Als der Schahzada vom Unterricht heimkam, ging er zu seinem Fohlen und erblickte abermals Tränen in dessen Augen. »Weshalb weinest du, mein schönes Tier?« fragte der Schahzada erschrocken. »In meinem Herzen liegt dein Leben beschlossen«, entgegnete das Fohlen. »Die Stiefmutter hat bemerkt, dass ich all ihre bösen Pläne, die sie gegen dich schmiedet, durchkreuze. Deshalb hat sie beschlossen, zunächst mich aus der Welt zu schaffen, um alsdann dich zu vernichten.« Und das Fohlen erzählte ihm alles: wie die Stiefmutter sich bei der alten Zauberin Rat geholt, wie sie den Vater belogen hatte, und dass der Vater nun des Schahzadas Einverständnis fordere, um das Fohlen zu töten. »Lehne dich nicht auf gegen deines Vaters Willen«, riet das Fohlen. »Doch wisse, wenn sie mich am Zaum packen, um mich zum Schlachten zu führen, so wiehere ich zum ersten Mal. Wenn sie mich fesseln, so wiehere ich zum zweiten Mal, wenn sie mir aber das Messer an die Gurgel setzen, so wiehere ich zum dritten Mal. Stehst du bis dahin nicht neben mir, so werden wir uns niemals mehr wieder sehen. Nun aber geh.«

»Mein Sohn, ich will mit dir Rat halten«, sprach der Padischah, als der Schahzada eintrat. Und er berichtete ihm, was sein Weib und die Alte gesagt hatten. »Für Mutter bin ich bereit, alles auf der Welt herzugeben«, erwiderte der Schahzada.

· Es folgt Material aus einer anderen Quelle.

(* ===== verification/BlockPool.v ===== *)
(** * The block pool ([vllm/v1/core/block_pool.py])

    The pool of KV cache blocks: the hash-to-block map of the prefix cache,
    allocation and eviction, reference counting, caching of full and partial
    blocks, and the events the pool reports.

    Correspondence.  A [KVCacheBlock] object is its id, and its attributes are
    looked up in [blocks]: the objects are shared by the pool, the queue, the
    cache map and the managers, and are never copied.  The two link attributes
    live in the free queue, which is used through the interface
    [FreeQueueOps].  A [dict] from block id to block is the list of its keys in
    insertion order.  Iteration over a Python [set] is iteration over
    [elements]: its order is unspecified, and only the order of removal events
    depends on it.  [hashlib.sha256] and the environment variable
    [VLLM_KV_EVENTS_USE_INT_BLOCK_HASHES] come from [PoolEnv].  Operations that
    compute event keys return the request too, because they fill its memo
    table of embedding digests. *)

From S2P Require Import Prelude Request BlockHash KVMetrics FreeQueue.

Local Open Scope Z_scope.

Class PoolEnv := {
  env_sha256 : bytes → bytes;
  env_use_int_block_hashes : bool;
}.

(** ** Blocks *)

Record KVCacheBlock := mkBlock {
  block_id : nat;
  ref_cnt : Z;
  _block_hash : option bytes;
  _block_hash_num_tokens : option Z;
  is_null : bool;
}.

Abbreviation block_hash b := (b.(_block_hash)).
Abbreviation block_hash_num_tokens b := (b.(_block_hash_num_tokens)).

Definition KVCacheBlock_init (idx : nat) : KVCacheBlock := mkBlock idx 0 None None false.
Definition base_get_num_blocks_to_allocate p rid (num_tokens : Z) (new_computed_blocks : list nat)
    (total_computed_tokens : Z) (apply_admission_cap : bool) m : result Z :=
  let num_required_blocks := cdiv num_tokens (block_size m) in
  let num_required_blocks :=
    match m.(_max_admission_blocks_per_request) with
    | Some cap => if apply_admission_cap then Z.min num_required_blocks cap else num_required_blocks
    | None => num_required_blocks
    end in
  let num_req_blocks := zlen (req_blocks rid m) in
  if decide (is_Some (num_cached_block m !! rid)) then
    _ ← assert_ (zlen new_computed_blocks =? 0);
    Ok (Z.max (num_required_blocks - num_req_blocks) 0)
  else
    let num_skipped_tokens := get_num_skipped_tokens m total_computed_tokens in
    let num_local_computed_blocks := zlen new_computed_blocks + num_req_blocks in
    let num_skipped_blocks := num_skipped_tokens / block_size m in
    let num_new_blocks :=
      Z.max (num_required_blocks - Z.max num_skipped_blocks num_local_computed_blocks) 0 in
    let num_skipped_new_computed_blocks := Z.max 0 (num_skipped_blocks - num_req_blocks) in
    num_evictable_blocks ←
      _get_num_evictable_blocks p (py_from new_computed_blocks num_skipped_new_computed_blocks);
    Ok (num_new_blocks + num_evictable_blocks).

Definition base_add_local_computed_blocks rid (new_computed_blocks : list nat)
    (num_local_computed_tokens num_external_computed_tokens : Z) m p
    : result (SingleTypeKVCacheManager * BlockPool Q) :=
  let m := touch_req rid m in
  _ ← assert_ (zlen (req_blocks rid m) =? 0);
  let num_total_computed_tokens := num_local_computed_tokens + num_external_computed_tokens in
  let num_skipped_tokens := get_num_skipped_tokens m num_total_computed_tokens in
  let num_skipped_blocks := num_skipped_tokens / block_size m in
  let new_computed_blocks :=
    if num_skipped_blocks >? 0 then py_from new_computed_blocks num_skipped_blocks
    else new_computed_blocks in
  p ← (if mgr_enable_caching m then touch new_computed_blocks p
       else _ ← assert_ (bool_decide (new_computed_blocks = [])); Ok p);
  let bs := req_blocks rid m ++ replicate (Z.to_nat num_skipped_blocks) (m.(_null_block))
              ++ new_computed_blocks in
  let m := set_req_blocks rid bs m in
  Ok (with_num_cached_block (<[rid := zlen bs]> (num_cached_block m)) m, p).

(** [extend] with freshly allocated blocks, recorded for zeroing. *)
Definition extend_req rid (new : list nat) m : SingleTypeKVCacheManager :=
  let m := set_req_blocks rid (req_blocks rid m ++ new) m in
  if m.(_record_new_block_ids) then with_new_block_ids (new_block_ids m ++ new) m else m.

Definition base_allocate_external_computed_blocks rid
    (num_local_computed_tokens num_external_computed_tokens : Z) m p
    : result (SingleTypeKVCacheManager * BlockPool Q) :=
  let num_total_computed_tokens := num_local_computed_tokens + num_external_computed_tokens in
  let num_skipped_tokens := get_num_skipped_tokens m num_total_computed_tokens in
  let num_external_computed_tokens :=
    if num_skipped_tokens >? 0
    then Z.min (num_total_computed_tokens - num_skipped_tokens) num_external_computed_tokens
    else num_external_computed_tokens in
  if num_external_computed_tokens <=? 0 then Ok (m, p) else
  let m := touch_req rid m in
  '(allocated_blocks, p) ←
    get_new_blocks (cdiv num_total_computed_tokens (block_size m) - zlen (req_blocks rid m)) p;
  Ok (extend_req rid allocated_blocks m, p).

Definition base_allocate_new_blocks rid (num_tokens : Z) m p
    : result (list nat * SingleTypeKVCacheManager * BlockPool Q) :=
  let m := touch_req rid m in
  let num_required_blocks := cdiv num_tokens (block_size m) in
  let num_new_blocks := num_required_blocks - zlen (req_blocks rid m) in
  if num_new_blocks <=? 0 then Ok ([], m, p) else
  '(new_blocks, p) ← get_new_blocks num_new_blocks p;
  Ok (new_blocks, extend_req rid new_blocks m, p).

Definition take_new_block_ids m : list nat * SingleTypeKVCacheManager :=
  (new_block_ids m, with_new_block_ids [] m).

(** ** Which blocks are worth caching ([reachable_block_mask]) *)

Definition _contiguous_blocks_for_hit (window_size block_size : Z) (use_eagle : bool) : Z :=
  let blocks := cdiv (window_size - 1) block_size in
  if use_eagle then blocks + 1 else blocks.

(** [for i in idxs: mask[i - start] = True] *)
Definition set_mask (start : Z) (idxs : list Z) (mask : list bool) : list bool :=
  fold_left (λ msk i, <[Z.to_nat (i - start) := true]> msk) idxs mask.

Definition swa_reachable_block_mask (start_block end_block : Z) (alignment_tokens : option Z)
    (spec : KVCacheSpec) (use_eagle : bool) (retention_interval num_prompt_tokens : option Z)
    : result (option (list bool)) :=
  window ← of_option AssertionError (sliding_window_of spec);
  match alignment_tokens with
  | None => Ok None
  | Some alignment_tokens =>
      let block_size := spec_block_size spec in
      _ ← assert_ (alignment_tokens mod block_size =? 0);
      let need := _contiguous_blocks_for_hit window block_size use_eagle in
      let shift := if use_eagle then 1 else 0 in
      let mask := replicate (Z.to_nat (end_block - start_block)) false in
      let segment_tokens :=
        match retention_interval with
        | None => Some alignment_tokens
        | Some r => if r =? 0 then None else Some r
        end in
      let replay (mask : list bool) :=
        match retention_interval, num_prompt_tokens with
        | Some _, Some n =>
            let latest := (n - 1) / alignment_tokens * alignment_tokens in
            let prompt_end_block := latest / block_size + shift in
            set_mask start_block
              (py_range (Z.max start_block (prompt_end_block - need))
                 (Z.min end_block prompt_end_block)) mask
        | _, _ => mask
        end in
      match segment_tokens with
      | Some seg =>
          let per_segment := seg / block_size in
          if need >=? per_segment then Ok None else
          let idxs := filter (λ i, (shift ≤ i) ∧ per_segment - need ≤ (i - shift) mod per_segment)
                        (py_range start_block end_block) in
          Ok (Some (replay (set_mask start_block idxs mask)))
      | None => Ok (Some (replay mask))
      end
  end.
(* ===== verification/ManagerInv.v ===== *)
(** * Block ownership of the single-type managers

    The invariant that ties the block tables of the managers to the reference
    counts of the shared pool: the count of every block is the number of times
    it occurs in the block tables of all managers, and a block that a request
    has not cached yet belongs to that request alone and carries no hash.
    Every operation of a manager preserves it, stated relative to a frame [f],
    the references held by the other managers. *)

From S2P Require Import Prelude MathUtils Request BlockHash FreeQueue BlockPool.
From S2P Require Import SingleTypeManager.

Local Open Scope Z_scope.

(** ** Occurrences of a block in a block table *)

Definition table_occ (t : gmap string (list nat)) (i : nat) : nat :=
  map_fold (λ _ bs n, (occ i bs + n)%nat) 0%nat t.

Lemma table_occ_empty i : table_occ ∅ i = 0%nat.
Proof. apply map_fold_empty. Qed.

Lemma table_occ_delete t rid i :
  (table_occ (delete rid t) i + occ i (default [] (t !! rid)) = table_occ t i)%nat.
Proof.
  destruct (t !! rid) as [bs|] eqn:E; cbn [default from_option id].
  - unfold table_occ. rewrite (map_fold_delete_L _ _ rid bs t); [lia| |done]. intros; lia.
  - rewrite delete_id by done. rewrite occ_nil. lia.
Qed.

Lemma table_occ_insert t rid bs i :
  (table_occ (<[rid := bs]> t) i + occ i (default [] (t !! rid)) = table_occ t i + occ i bs)%nat.
Proof.
  rewrite <- (table_occ_delete t rid i), <- (table_occ_delete (<[rid := bs]> t) rid i).
  rewrite delete_insert_eq, lookup_insert_eq. cbn. lia.
Qed.

Lemma occ_le_table t rid i : (occ i (default [] (t !! rid)) ≤ table_occ t i)%nat.
Proof. rewrite <- (table_occ_delete t rid i). lia. Qed.

(** The settings of a manager that no operation changes. *)
Definition mgr_static m :=
  (mclass m, scheduler_block_size m, block_size m, kv_cache_spec m, mgr_enable_caching m,
   kv_cache_group_id m, m.(_null_block), use_eagle m, m.(_max_admission_blocks_per_request)).

Section ManagerInv.
Context {Q : Type} `{!FreeQueueOps Q} `{!FreeQueueSpec Q} {env : PoolEnv}.
Implicit Types (p : BlockPool Q) (l : list nat) (f : nat → nat).

Definition unhashed p (i : nat) : Prop := ∃ b, blocks p !! i = Some b ∧ block_hash b = None.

Morgens ging er zum Unterricht. Miteins vernahm er das Wiehern des Fohlens. »Mullah-aga«, flehte der Schahzada, »lass mich nach Hause.«

»Das kann ich nicht, mein Schah«, entgegnete der Mullah. »Was soll dein Vater von mir denken?« Das Fohlen wieherte zum zweiten Mal. Da sprang der Schahzada aus der Kibitka des Mullahs und rannte, so rasch seine Füße ihn trugen, heim. Er sah, wie das Messer bereits an der Gurgel des Fohlen blitzte. »Oh Vater, halt ein!« bat der Schahzada. »Ich bin noch niemals auf meinem Fohlen geritten. Gestatte mir wenigstens ein einziges Mal, mich auf seinen Rücken zu schwingen.« Sprach der Padischah: »So mag es geschehen, besteige das Fohlen.«

Der Schahzada sattelte das Ross, schnallte den Churdshun mit Wegzehrung fest und schwang sich in den Sattel. »Wie schaue ich aus auf meinem Ross!« fragte der Schahzada den Vater. »Herrlich!« rief der Padischah begeistert aus. »Doch nun ist's genug, spring wieder ab.«

»Schön«, erwiderte der Schahzada und hob die Kamtscha. Da bäumte sich das Fohlen hoch in den Himmel auf und war im nächsten Augenblick mitsamt dem Reiter entschwunden. Als sie in einer fremden Stadt anlangten, blieben sie dort für ihr weiteres Leben. Die Stiefmutter jedoch erkrankte vor Ärger, weil all ihre List nicht geholfen hatte, sie musste das Bett hüten und starb bald darauf.